What the task requires -> Using the records below, copy every line that holds the string "PInt".

Study material ->
- Opening Delimiter -
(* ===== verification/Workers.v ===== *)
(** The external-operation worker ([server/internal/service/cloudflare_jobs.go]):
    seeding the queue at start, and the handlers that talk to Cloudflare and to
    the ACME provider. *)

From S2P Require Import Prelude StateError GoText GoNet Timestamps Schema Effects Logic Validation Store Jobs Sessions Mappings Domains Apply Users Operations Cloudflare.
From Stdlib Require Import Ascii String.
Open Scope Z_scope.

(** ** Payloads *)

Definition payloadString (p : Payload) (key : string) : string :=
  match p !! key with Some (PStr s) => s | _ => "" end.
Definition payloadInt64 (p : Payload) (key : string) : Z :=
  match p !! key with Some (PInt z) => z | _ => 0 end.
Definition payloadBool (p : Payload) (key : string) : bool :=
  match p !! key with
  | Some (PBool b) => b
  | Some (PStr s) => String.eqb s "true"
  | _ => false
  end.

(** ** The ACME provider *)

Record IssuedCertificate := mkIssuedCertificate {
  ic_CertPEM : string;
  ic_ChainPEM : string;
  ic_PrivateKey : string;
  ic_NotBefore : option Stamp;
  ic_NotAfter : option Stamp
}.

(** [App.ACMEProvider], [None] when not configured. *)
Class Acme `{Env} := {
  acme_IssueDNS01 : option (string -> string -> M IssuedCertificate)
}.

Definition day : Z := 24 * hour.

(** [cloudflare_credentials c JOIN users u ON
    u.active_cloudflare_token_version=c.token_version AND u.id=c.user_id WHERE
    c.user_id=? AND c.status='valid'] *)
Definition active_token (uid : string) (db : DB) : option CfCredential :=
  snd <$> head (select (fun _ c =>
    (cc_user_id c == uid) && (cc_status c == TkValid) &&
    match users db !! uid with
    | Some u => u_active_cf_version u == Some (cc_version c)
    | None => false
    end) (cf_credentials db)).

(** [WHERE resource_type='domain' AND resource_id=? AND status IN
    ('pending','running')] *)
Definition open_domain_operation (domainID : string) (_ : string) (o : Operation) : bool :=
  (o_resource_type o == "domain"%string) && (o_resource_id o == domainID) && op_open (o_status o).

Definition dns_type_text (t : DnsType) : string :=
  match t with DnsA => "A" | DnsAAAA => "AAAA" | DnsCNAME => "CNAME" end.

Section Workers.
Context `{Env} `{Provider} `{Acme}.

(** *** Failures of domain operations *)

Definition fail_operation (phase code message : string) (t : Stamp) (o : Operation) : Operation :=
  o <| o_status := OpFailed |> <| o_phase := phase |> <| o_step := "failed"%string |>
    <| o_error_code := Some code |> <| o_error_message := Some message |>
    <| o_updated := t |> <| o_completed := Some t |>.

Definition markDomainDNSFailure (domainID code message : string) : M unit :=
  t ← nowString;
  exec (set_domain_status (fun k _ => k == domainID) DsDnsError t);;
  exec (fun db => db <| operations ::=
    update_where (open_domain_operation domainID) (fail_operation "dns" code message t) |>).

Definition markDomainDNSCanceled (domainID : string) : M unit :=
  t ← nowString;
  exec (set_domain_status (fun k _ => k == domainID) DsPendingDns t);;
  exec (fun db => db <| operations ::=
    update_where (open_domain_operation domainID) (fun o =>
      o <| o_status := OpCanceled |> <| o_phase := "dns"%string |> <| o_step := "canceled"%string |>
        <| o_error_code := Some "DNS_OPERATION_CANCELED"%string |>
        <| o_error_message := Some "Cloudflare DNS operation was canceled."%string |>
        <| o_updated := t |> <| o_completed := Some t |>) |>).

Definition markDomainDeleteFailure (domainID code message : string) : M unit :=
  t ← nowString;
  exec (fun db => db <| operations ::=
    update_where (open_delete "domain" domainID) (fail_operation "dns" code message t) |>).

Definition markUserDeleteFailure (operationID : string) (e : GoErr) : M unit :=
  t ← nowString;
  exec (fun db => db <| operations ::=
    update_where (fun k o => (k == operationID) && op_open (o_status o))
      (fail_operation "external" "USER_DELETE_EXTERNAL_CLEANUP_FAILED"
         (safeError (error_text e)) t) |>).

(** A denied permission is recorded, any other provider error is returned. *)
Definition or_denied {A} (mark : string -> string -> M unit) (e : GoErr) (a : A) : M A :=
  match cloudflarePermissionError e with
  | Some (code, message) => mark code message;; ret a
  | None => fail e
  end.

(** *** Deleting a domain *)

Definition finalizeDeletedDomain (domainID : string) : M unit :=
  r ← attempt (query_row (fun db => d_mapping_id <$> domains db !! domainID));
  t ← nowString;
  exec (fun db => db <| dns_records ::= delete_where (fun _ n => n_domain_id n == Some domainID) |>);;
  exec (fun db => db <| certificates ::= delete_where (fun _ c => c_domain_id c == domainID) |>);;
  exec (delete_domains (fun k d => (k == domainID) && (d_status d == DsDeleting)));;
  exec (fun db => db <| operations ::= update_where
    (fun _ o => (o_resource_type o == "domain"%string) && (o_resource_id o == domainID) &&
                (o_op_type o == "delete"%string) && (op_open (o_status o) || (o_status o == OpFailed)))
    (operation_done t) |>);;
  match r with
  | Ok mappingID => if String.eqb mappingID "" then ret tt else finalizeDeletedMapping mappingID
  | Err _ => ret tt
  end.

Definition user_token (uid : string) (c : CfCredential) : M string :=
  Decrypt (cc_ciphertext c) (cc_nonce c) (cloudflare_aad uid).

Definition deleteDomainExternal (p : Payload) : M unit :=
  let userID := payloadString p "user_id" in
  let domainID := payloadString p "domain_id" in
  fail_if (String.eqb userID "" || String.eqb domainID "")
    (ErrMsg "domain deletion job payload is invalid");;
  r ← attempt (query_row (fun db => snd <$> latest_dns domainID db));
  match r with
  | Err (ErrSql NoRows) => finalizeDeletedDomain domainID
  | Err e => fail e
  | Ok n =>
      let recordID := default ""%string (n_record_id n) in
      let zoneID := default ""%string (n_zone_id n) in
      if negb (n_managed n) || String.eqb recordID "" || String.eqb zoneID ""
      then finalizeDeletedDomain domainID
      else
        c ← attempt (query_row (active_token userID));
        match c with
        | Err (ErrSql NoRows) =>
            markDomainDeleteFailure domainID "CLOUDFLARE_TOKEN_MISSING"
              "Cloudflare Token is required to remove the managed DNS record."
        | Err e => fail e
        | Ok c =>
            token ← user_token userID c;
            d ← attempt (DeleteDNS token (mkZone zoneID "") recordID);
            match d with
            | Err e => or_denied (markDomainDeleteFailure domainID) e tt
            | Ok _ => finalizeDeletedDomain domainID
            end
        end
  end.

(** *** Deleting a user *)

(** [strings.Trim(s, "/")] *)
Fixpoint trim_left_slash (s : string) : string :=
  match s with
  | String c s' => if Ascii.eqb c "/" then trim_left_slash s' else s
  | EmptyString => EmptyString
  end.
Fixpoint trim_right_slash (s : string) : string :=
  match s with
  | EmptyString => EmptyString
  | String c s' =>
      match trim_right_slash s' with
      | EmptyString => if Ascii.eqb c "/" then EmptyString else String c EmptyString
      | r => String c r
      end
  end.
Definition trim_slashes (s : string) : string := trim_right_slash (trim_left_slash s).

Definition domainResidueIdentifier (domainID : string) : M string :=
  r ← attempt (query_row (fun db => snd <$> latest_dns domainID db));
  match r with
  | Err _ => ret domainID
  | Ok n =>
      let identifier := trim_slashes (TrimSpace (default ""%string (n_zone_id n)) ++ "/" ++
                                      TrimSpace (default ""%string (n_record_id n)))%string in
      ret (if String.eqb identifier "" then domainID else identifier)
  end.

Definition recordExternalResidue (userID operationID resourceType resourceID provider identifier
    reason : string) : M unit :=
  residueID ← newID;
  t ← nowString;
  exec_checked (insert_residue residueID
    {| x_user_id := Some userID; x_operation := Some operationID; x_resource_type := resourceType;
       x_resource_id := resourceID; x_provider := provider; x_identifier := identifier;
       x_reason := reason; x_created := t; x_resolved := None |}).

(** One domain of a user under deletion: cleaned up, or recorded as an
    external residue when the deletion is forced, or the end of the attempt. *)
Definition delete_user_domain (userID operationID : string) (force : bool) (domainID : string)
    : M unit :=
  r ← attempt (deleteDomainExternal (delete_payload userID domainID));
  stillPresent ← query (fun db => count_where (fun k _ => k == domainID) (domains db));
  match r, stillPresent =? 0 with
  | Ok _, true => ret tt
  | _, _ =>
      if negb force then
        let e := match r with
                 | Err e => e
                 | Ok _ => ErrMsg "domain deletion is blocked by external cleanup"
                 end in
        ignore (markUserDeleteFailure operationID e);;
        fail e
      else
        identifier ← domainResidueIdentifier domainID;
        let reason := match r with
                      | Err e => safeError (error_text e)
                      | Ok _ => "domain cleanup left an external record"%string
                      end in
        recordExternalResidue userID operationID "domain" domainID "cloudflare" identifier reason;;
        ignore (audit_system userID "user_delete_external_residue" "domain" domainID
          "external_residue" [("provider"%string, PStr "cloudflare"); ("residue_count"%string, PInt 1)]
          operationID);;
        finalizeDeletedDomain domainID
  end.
- Closing Delimiter -
Task output ->
  match p !! key with Some (PInt z) => z | _ => 0 end.
          "external_residue" [("provider"%string, PStr "cloudflare"); ("residue_count"%string, PInt 1)]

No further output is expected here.